Waymo produziert und betreibt eine Flotte selbstfahrender Autos mit dem erklärten Ziel, die Straße für alle sicherer zu machen. Einige Orte, wie zum Beispiel New York, würden es jedoch vorziehen, Waymo nicht auf ihren Straßen zu haben. Dies ist angesichts all der Probleme, die das Unternehmen in letzter Zeit umgeben haben, nicht überraschend. Waymo musste fast 3.900 Robotaxis zurückrufen, nachdem sie wiederholt in geschlossene Bauzonen eingedrungen waren. Kürzlich kam es in Atlanta auch zu einem Vorfall, bei dem fahrerlose Wamyo-Taxis mit hoher Geschwindigkeit davonfuhren.

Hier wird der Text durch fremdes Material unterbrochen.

Lemma negative_step b c :
  c ≠ [] → b ++ c = put_i32 l ++ (rest ++ drop (4 + length rest) (b ++ c)) → len (b ++ c) < 2^31 →
  startup_read order tls (b, w) (RdData c) = Waiting (b ++ c, w).
Proof using Hi Hneg Hcode Hr.
  intros Hne E Hb. destruct c as [|c0 c]; [done|]. unfold startup_read.
  revert E Hb. generalize (b ++ c0 :: c). intros buf E Hb.
  assert (Hl : 8 ≤ len buf).
  { rewrite E, !len_app, len_put_i32. pose proof (len_nonneg (drop (4 + length rest) buf)). unfold len in *. lia. }
  assert (Hg : get_i32 buf = Some l) by (rewrite E; by apply get_put_i32).
  assert (Hd : get_i32 (drop 4 buf) = get_i32 rest).
  { rewrite E. change (drop 4 (put_i32 l ++ ?x)) with x.
    destruct (get_i32_is_Some rest Hr) as [z Hz]. rewrite Hz. by apply get_i32_app. }
  rewrite Hg, Hd. rewrite (proj2 (Z.ltb_ge _ _)) by lia. cbn [unwrap andthen].
  rewrite i32_wrap_small by (unfold is_i32; lia). rewrite (proj2 (Z.ltb_ge _ _)) by lia.
  rewrite (proj2 (Z.leb_le _ _)) by lia.
  destruct (get_i32_is_Some rest Hr) as [code Hz]. rewrite Hz. cbn [unwrap andthen].
  destruct (Hcode _ Hz) as [H1 H2]. rewrite (proj2 (Z.eqb_neq _ _) H1), (proj2 (Z.eqb_neq _ _) H2).
  unfold finish_startup. rewrite Hg. cbn [unwrap andthen]. rewrite as_usize_neg by (unfold is_i32 in Hi; lia).
  by rewrite (proj2 (Z.ltb_lt _ _)) by (unfold is_i32 in Hi; lia).
Qed.

Lemma negative_run cs b :
  Forall (λ c, c ≠ []) cs → b = put_i32 l ++ rest ++ drop (4 + length rest) b →
  len (b ++ concat cs) < 2^31 →
  run_reads (startup_read order tls) (b, w) (RdData <$> cs) = (Waiting (b ++ concat cs, w), []).
Proof using Hi Hneg Hcode Hr.
  revert b. induction cs as [|c cs IH]; intros b Hcs E Hb; cbn [fmap list_fmap run_reads concat]; [by rewrite app_nil_r|].
  apply Forall_cons in Hcs as [Hne Hcs]. cbn [concat] in Hb.
  assert (E' : b ++ c = put_i32 l ++ rest ++ drop (4 + length rest) (b ++ c)) by by apply drop_grows.
  rewrite negative_step; [|done|done|].
  - rewrite IH; [by rewrite (assoc_L (++))|done|done|by rewrite <-(assoc_L (++))].
  - rewrite !len_app in *. pose proof (len_nonneg (concat cs)). lia.
Qed.
End negative.
(* ===== verification/System.v ===== *)
(** * The whole server: sessions, pool and monitor together (src/main.rs)

    One state for the accept loop of [main], all its session tasks
    ([handle_client] in Session.v), the pool (PoolSys.v) and the size monitor
    (Monitor.v, MonitorRun.v).  A step runs one task to its next suspension
    point; a session's calls change the pool and the monitor, and what it reads
    from them (its over-limit flag, the size of its database, the outcome of
    [acquire]) is what they hold at that moment. *)

From S2P Require Import Prelude RustStr Messages Startup Scanner Config Monitor MonitorRun Notify Pool PoolSys PoolThms PoolLife Io Proxy Session.

(** A spawned task of the accept loop. *)
Inductive client :=
  | Spawned (w : sink)               (* not polled yet *)
  | Running (s : session)            (* inside handle_client *)
  | Returning                        (* handle_client awaits release *)
  | Gone (r : outcome unit)          (* handle_client returned *)
  | Unwound.                         (* the task panicked *)

Section state.
Context {Nt : Notify}.

Record sys := mk_sys {
  listening : bool;                  (* main is in its accept loop *)
  clients : gmap nat client;
  regs : gmap nat (Z * nat);         (* session_id and over_limit_flag of a session *)
  s_pool : psys;
  s_mon : DbSizeMonitor * phase;
  client_connections_total : Z;
  client_connections_active : Z
}.

Definition sys_new : sys := mk_sys true ∅ ∅ psys_new (monitor_new, Monitor.Waiting) 0 0.

Definition with_client (σ : sys) (tid : nat) (c : client) : sys :=
  mk_sys (listening σ) (<[tid := c]> (clients σ)) (regs σ) (s_pool σ) (s_mon σ)
    (client_connections_total σ) (client_connections_active σ).
Definition with_pool (σ : sys) (p : psys) : sys :=
  mk_sys (listening σ) (clients σ) (regs σ) p (s_mon σ)
    (client_connections_total σ) (client_connections_active σ).
Definition with_mon (σ : sys) (m : DbSizeMonitor * phase) : sys :=
  mk_sys (listening σ) (clients σ) (regs σ) (s_pool σ) m
    (client_connections_total σ) (client_connections_active σ).
Definition with_reg (σ : sys) (tid : nat) (r : Z * nat) : sys :=
  mk_sys (listening σ) (clients σ) (<[tid := r]> (regs σ)) (s_pool σ) (s_mon σ)
    (client_connections_total σ) (client_connections_active σ).
Definition with_gauges (σ : sys) (t a : Z) : sys :=
  mk_sys (listening σ) (clients σ) (regs σ) (s_pool σ) (s_mon σ) t a.

End state.

(** What the environment gives a session: a read before the proxy phase, the
    outcome of [acquire] (it panics with [connect_backend]), a read of one of the two sockets while proxying. *)
Inductive input :=
  | InRead (r : rd)
  | InAcquired (server : sink)
  | InRefused (text : str)
  | InPanicked
  | InProxied (sd : side) (r : rd).

Inductive saction :=
  | SAccept (tid : nat) (w : sink)
  | SAcceptFails
  | SBegin (tid : nat) (nodelay : bool)
  | SClient (tid : nat) (i : input)
  | SReturn (tid : nat)
  | SPool (a : action)
  | SMonitor (a : maction).

(** The steps of the pool that are not calls: those of tasks inside [acquire]
    and [release], and the clock. *)
Definition pool_internal (a : action) : bool :=
  match a with AStart _ _ _ | ARelease _ | ADrop _ => false | _ => true end.

Section system.
Context {Nt : Notify} `{UnicodeUpper, BuildProfile}.
Context (order : gmap str str → list (str * str)) (tls : bool) (pid : Z) (secret : nat → Z).
Context (cfg : Config) (accepts : PoolKey → str → bool).

Abbreviation pool_exec := (exec (cfg_pool cfg) accepts).

(** The event a session sees. *)
Definition input_event (σ : sys) (tid : nat) (s : session) (i : input) : option sevent :=
  match i with
  | InRead r => Some (EvRead r)
  | InAcquired w => match tasks (s_pool σ) !! tid with Some (Holding _ _) => Some (EvAcquired w) | _ => None end
  | InRefused text => match tasks (s_pool σ) !! tid with Some Finished => Some (EvRefused text) | _ => None end
  | InPanicked => match tasks (s_pool σ) !! tid with Some Panicked => Some EvPanicked | _ => None end
  | InProxied sd r =>
      match s, regs σ !! tid with
      | InProxy info _ _, Some (_, flag) =>
          Some (EvProxy (mk_pevent sd r (default false (flags (s_mon σ).1 !! flag))
                                   (get_db_size (s_mon σ).1 (ci_database info))))
      | _, _ => None
      end
  end.
Section theorems.
Context {Nt : Notify} `{UnicodeUpper, BuildProfile}.
Context (order : gmap str str → list (str * str)) (tls : bool) (pid : Z) (secret : nat → Z).
Context (cfg : Config) (accepts : PoolKey → str → bool).
Hypothesis Hdefault : is_u64 (default_max_db_size_bytes (cfg_monitor cfg)).

Abbreviation sexec := (sexec order tls pid secret cfg accepts).
Abbreviation sstep := (sstep order tls pid secret cfg accepts).
Abbreviation sreach := (sreach order tls pid secret cfg accepts).
Abbreviation sinv := (sinv cfg accepts).

(** ** Tenants *)

(** C1. Tenants are isolated end to end.  In every reachable state of the
    server, two sessions being proxied use different backend connections, each
    of them opened for the host, port, database and user of its own session,
    and they watch different over-limit flags, each registered with the
    session's own database and limit. *)
Theorem tenants_isolated σ i j infoi infoj mi mj pxi pxj :
  sreach σ → few σ → i ≠ j →
  clients σ !! i = Some (Running (InProxy infoi mi pxi)) →
  clients σ !! j = Some (Running (InProxy infoj mj pxj)) →
  ∃ si sj fi fj,
    tasks (s_pool σ) !! i = Some (Holding (pool_key cfg infoi) si)
    ∧ tasks (s_pool σ) !! j = Some (Holding (pool_key cfg infoj) sj)
    ∧ si ≠ sj
    ∧ origin (s_pool σ) !! si
      = Some (mk_PoolKey (upstream_host cfg) (upstream_port cfg) (ci_database infoi) (ci_user infoi))
    ∧ origin (s_pool σ) !! sj
      = Some (mk_PoolKey (upstream_host cfg) (upstream_port cfg) (ci_database infoj) (ci_user infoj))
    ∧ fi ≠ fj
    ∧ (∃ id, regs σ !! i = Some (id, fi) ∧ sessions (s_mon σ).1 !! id
             = Some (mk_SessionLimit (ci_database infoi) (effective_limit cfg infoi) fi))
    ∧ (∃ id, regs σ !! j = Some (id, fj) ∧ sessions (s_mon σ).1 !! id
             = Some (mk_SessionLimit (ci_database infoj) (effective_limit cfg infoj) fj)).
Proof using Hdefault.
  intros Hr Hf Hne Hci Hcj. pose proof (reach_sinv _ _ _ _ _ _ Hdefault _ Hr Hf) as Hi.
  destruct (si_link _ _ _ Hi _ _ Hci) as ((si & Hti) & (idi & fi & Hri & Hsi) & _).
  destruct (si_link _ _ _ Hi _ _ Hcj) as ((sj & Htj) & (idj & fj & Hrj & Hsj) & _).
  pose proof (si_pool _ _ _ Hi) as Hp. pose proof (si_mon _ _ _ Hi) as Hm.
  exists si, sj, fi, fj. split_and!; try done; eauto.
  - intros <-. apply Hne. exact (lent_once (s_pool σ) _ _ _ _ _ Hp Hti Htj).
  - exact (lent_own (s_pool σ) _ _ _ Hp Hti).
  - exact (lent_own (s_pool σ) _ _ _ Hp Htj).
  - assert (Hid : idi ≠ idj). { intros <-. apply Hne. by eapply (ro_inj _ _ (si_regs _ _ _ Hi)). }
    exact (watched_own (LimitFlags := monitor_flags cfg) (s_mon σ) _ _ _ _ Hm Hsi Hsj Hid).
Qed.
(* ===== verification/Tls.v ===== *)
(** * TLS towards clients (src/tls/mod.rs, src/protocol/frontend.rs)

    [build_server_tls_acceptor] over the file system, rustls-pemfile and rustls,
    which are the class [TlsLibrary]; and what a session does with the TLS
    handshake of a client whose SSLRequest it has accepted. *)

From S2P Require Import Prelude RustStr Messages Startup Config Io Proxy Session.

(** The calls: reading a file, the certificates of a PEM text one by one, its
    private key if there is one, and a server configuration without client
    authentication.  [None] is an error of the call. *)
Class TlsLibrary := {
  CertificateDer : Type;
  PrivateKeyDer : Type;
  ServerConfig : Type;
  fs_read : str → option bytes;
  pem_certs : bytes → list (option CertificateDer);
  pem_private_key : bytes → option (option PrivateKeyDer);
  with_single_cert : list CertificateDer → PrivateKeyDer → option ServerConfig
}.

Section acceptor.
Context `{TlsLibrary}.

(** [collect::<Result<Vec<_>, _>>()]: the first error wins. *)
Fixpoint collect {A} (l : list (option A)) : option (list A) :=
  match l with
  | [] => Some []
  | None :: _ => None
  | Some x :: r => cons x <$> collect r
  end.

(** [context(..)] on a failed call. *)
Definition add_context {A} (o : option A) (ctx : str) : outcome A :=
  match o with Some a => Ok a | None => Err (Bail ctx) end.

Definition build_server_tls_acceptor (config : TlsConfig) : outcome ServerConfig :=
  if decide (cert_path config = [] ∨ key_path config = []) then
    Err (Bail (lit "TLS enabled but cert_path or key_path not set"))
  else
    cert_pem ← add_context (fs_read (cert_path config)) (lit "Reading cert: " ++ cert_path config);
    key_pem ← add_context (fs_read (key_path config)) (lit "Reading key: " ++ key_path config);
    certs ← add_context (collect (pem_certs cert_pem)) (lit "Parsing TLS certificates");
    key ← add_context (pem_private_key key_pem) (lit "Parsing TLS private key");
    key ← add_context key (lit "No private key found in key file");
    add_context (with_single_cert certs key) (lit "Building TLS server config").

Lemma add_context_Ok {A} (o : option A) ctx a : add_context o ctx = Ok a ↔ o = Some a.
Proof using Type. destruct o; simpl; split; intros E; simplify_eq; done. Qed.

Lemma collect_Some {A} (l : list (option A)) xs : collect l = Some xs ↔ l = Some <$> xs.
Proof using Type.
  split.
  - revert xs. induction l as [|[x|] l IH]; intros xs; simpl; [by intros [= <-]| |done].
    destruct (collect l) as [ys|]; simpl; [|done]. intros [= <-]. simpl. f_equal. by apply IH.
  - intros ->. induction xs as [|x xs IH]; [done|]. cbn [fmap list_fmap collect] in *. by rewrite IH.
Qed.

(** The TLS acceptor.  It is built exactly when both paths are set and can
    be read, every certificate of the first file parses, the second one holds a
    private key, and rustls accepts the two; in every other case the result is
    an error (the server does not start), never a panic. *)
Theorem tls_acceptor_built config sc :
  (build_server_tls_acceptor config = Ok sc ↔
     cert_path config ≠ [] ∧ key_path config ≠ []
     ∧ ∃ cert_pem key_pem certs key,
         fs_read (cert_path config) = Some cert_pem ∧ fs_read (key_path config) = Some key_pem
         ∧ pem_certs cert_pem = Some <$> certs ∧ pem_private_key key_pem = Some (Some key)
         ∧ with_single_cert certs key = Some sc)
  ∧ build_server_tls_acceptor config ≠ Panic.
Proof using Type.
  unfold build_server_tls_acceptor. case_decide as Hp; [split; [|done]; split; [done|tauto]|]. split.
  - split.
    + intros E. outcome_inv.
      repeat match goal with E : add_context _ _ = Ok _ |- _ => apply add_context_Ok in E end.
      rename select (collect _ = _) into Ec. apply collect_Some in Ec. subst.
      split_and!; [tauto..|]. eexists _, _, _, _. by split_and!.
    + intros (_ & _ & cp & kp & cs & k & -> & -> & Ec & Ek & Es). cbn [add_context mbind outcome_bind].
      rewrite (proj2 (collect_Some _ cs) Ec). cbn [add_context mbind outcome_bind]. rewrite Ek. cbn. by rewrite Es.
  - repeat (match goal with |- context C [add_context ?o ?c] => destruct o end; cbn; try done).
Qed.
End acceptor.

(** ** A TLS handshake after an accepted SSLRequest *)

Section handshake.
Context `{UnicodeUpper, BuildProfile}.
Context (order : gmap str str → list (str * str)).

Definition ssl_request : bytes := put_i32 8 ++ put_i32 SSL_REQUEST_CODE.

(** A message announced as longer than all that comes is only buffered. *)
Lemma announced_too_long tls l r chunks buf w :
  is_i32 l → put_i32 l ++ r = buf ++ concat chunks → len (put_i32 l ++ r) < l →
  Forall (λ c, c ≠ []) chunks →
  run_reads (startup_read order tls) (buf, w) (RdData <$> chunks) = (Waiting (buf ++ concat chunks, w), []).
Proof using Type.
  intros Hl E Hlt Hc. revert buf E. induction Hc as [|c cs Hc Hcs IH]; intros buf E; cbn [fmap list_fmap run_reads concat].
  - by rewrite app_nil_r.
  - cbn [concat] in E. rewrite (startup_read_partial _ _ _ _ _ l r); [|done|done| |].
    + rewrite IH; by rewrite <-(assoc_L (++)).
    + rewrite E. rewrite (assoc_L (++) buf c (concat cs)), drop_app_length. by rewrite <-(assoc_L (++)).
    + apply (f_equal len) in E. rewrite !len_app in E. rewrite !len_app in Hlt. rewrite len_app.
      pose proof (len_nonneg (concat cs)). lia.
Qed.

(** C36. TLS clients hang.  With TLS enabled the server answers an SSLRequest
    with S and goes on reading startup messages in plain text: the first bytes
    of any TLS handshake (a record header 16 03) are taken as a length of more
    than 369 million bytes, so, however the client cuts what it sends, the
    session waits, keeps everything it receives up to that size, and never
    answers again. *)
Theorem tls_client_hangs v h rest chunks w :
  writes_left w = None → Forall (λ c, c ≠ []) chunks → concat chunks = x16 :: x03 :: v :: h :: rest →
  len (concat chunks) < 369295360 →
  run_reads (startup_read order true) ([], w) (RdData <$> (ssl_request :: chunks))
  = (Waiting (concat chunks, mk_sink (sent w ++ blit "S") None), []).
Proof using Type.
  intros Hw Hc E Hlen. destruct w as [o wl]. simpl in Hw. subst wl.
  cbn [fmap list_fmap run_reads].
  assert (Hs : startup_read order true ([], mk_sink o None) (RdData ssl_request)
               = Waiting ([], mk_sink (o ++ blit "S") None)) by reflexivity.
  rewrite Hs. set (l := i32_from_be_bytes x16 x03 v h).
  assert (El : put_i32 l = [x16; x03; v; h]) by apply put_get_i32.
  assert (Hl : is_i32 l ∧ 369295360 ≤ l).
  { subst l. unfold i32_from_be_bytes. pose proof (byte_Z_range v). pose proof (byte_Z_range h).
    change (byte_Z x16) with 22. change (byte_Z x03) with 3.
    rewrite i32_wrap_small by (unfold is_i32; lia). unfold is_i32. lia. }
  apply (announced_too_long true l rest chunks [] _); [apply Hl| | |done].
  - by rewrite El, E.
  - rewrite El. change ([x16; x03; v; h] ++ rest) with (x16 :: x03 :: v :: h :: rest). rewrite <-E. lia.
Qed.
End handshake.

#[local] Existing Instance upper_id.
#[local] Existing Instance release_profile.

(** The start of a ClientHello, in two reads. *)
Lemma tls_client_hangs_witness :
  run_reads (startup_read map_to_list true) ([], demo_sink)
    (RdData <$> [ssl_request; [x16; x03; x01]; [x02; x00; x01; x00]])
  = (Waiting ([x16; x03; x01; x02; x00; x01; x00], mk_sink (blit "S") None), []).
Proof.
  apply (tls_client_hangs map_to_list x01 x02 [x00; x01; x00] [[x16; x03; x01]; [x02; x00; x01; x00]] demo_sink);
    [done|by repeat constructor|done|by vm_compute].
Defined.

Die Situation führte zu einem Rechtsstreit zwischen Waymo und der bevölkerungsreichsten Stadt des Landes. Die New York Times berichtet, dass Waymo auf Widerstand von Gewerkschaften und New Yorker Politikern gestoßen sei. Gouverneurin Kathy Hochul, die zuvor Interesse an der Legalisierung autonomer Waymo-Taxis im gesamten Bundesstaat New York bekundet hatte, hat inzwischen aufgrund politischer Proteste ihre Unterstützung zurückgezogen.
Zwar gibt es sicherlich Sicherheitsbedenken beim Einsatz von KI-betriebenen autonomen Fahrzeugen, doch es ist klar, dass der Hauptgrund für die Ablehnung von Waymo durch New York City die Unterstützung der örtlichen Arbeiter ist. Der Bürgermeister von New York City, Zohran Mamdani, sagt, er werde die Interessen der Taxifahrer abwägen, wenn er über Regeln für autonome Fahrzeugtechnologie entscheidet. Der aktuelle Stand der Führung und der Interessenvertretung der Arbeitnehmer in New York bedeutet, dass sich der Status quo bei Waymo in absehbarer Zeit wahrscheinlich nicht ändern wird.
Wird Waymo jemals nach New York kommen?
Trotz der Vorfälle und Kontroversen ist Waymo immer noch davon überzeugt, dass es Ihre Straßen sicherer machen kann. Das Unternehmen verfügt außerdem über eine große Supportbasis. Im März 2026 gab Waymo (via X) bekannt, dass es 500.000 kostenpflichtige Fahrten pro Woche anbietet. Eine Umfrage von GrowSF aus dem Jahr 2025 ergab, dass zwei Drittel der Einwohner von San Francisco autonome Fahrzeuge wie die von Waymo unterstützen. Diese Zahlen zeichnen ein ganz anderes Bild als das, was wir derzeit in New York sehen.
Waymos globaler Leiter für öffentliche Ordnung, Justin Kintz, scheint zu glauben, dass es nur eine Frage der Zeit ist, bis die New Yorker überzeugt sind. Kintz erklärte (über die New York Times): „Wir wollen Menschen und Regierungen dort abholen, wo sie sind. Und wir wissen, dass einige von ihnen länger brauchen werden als andere.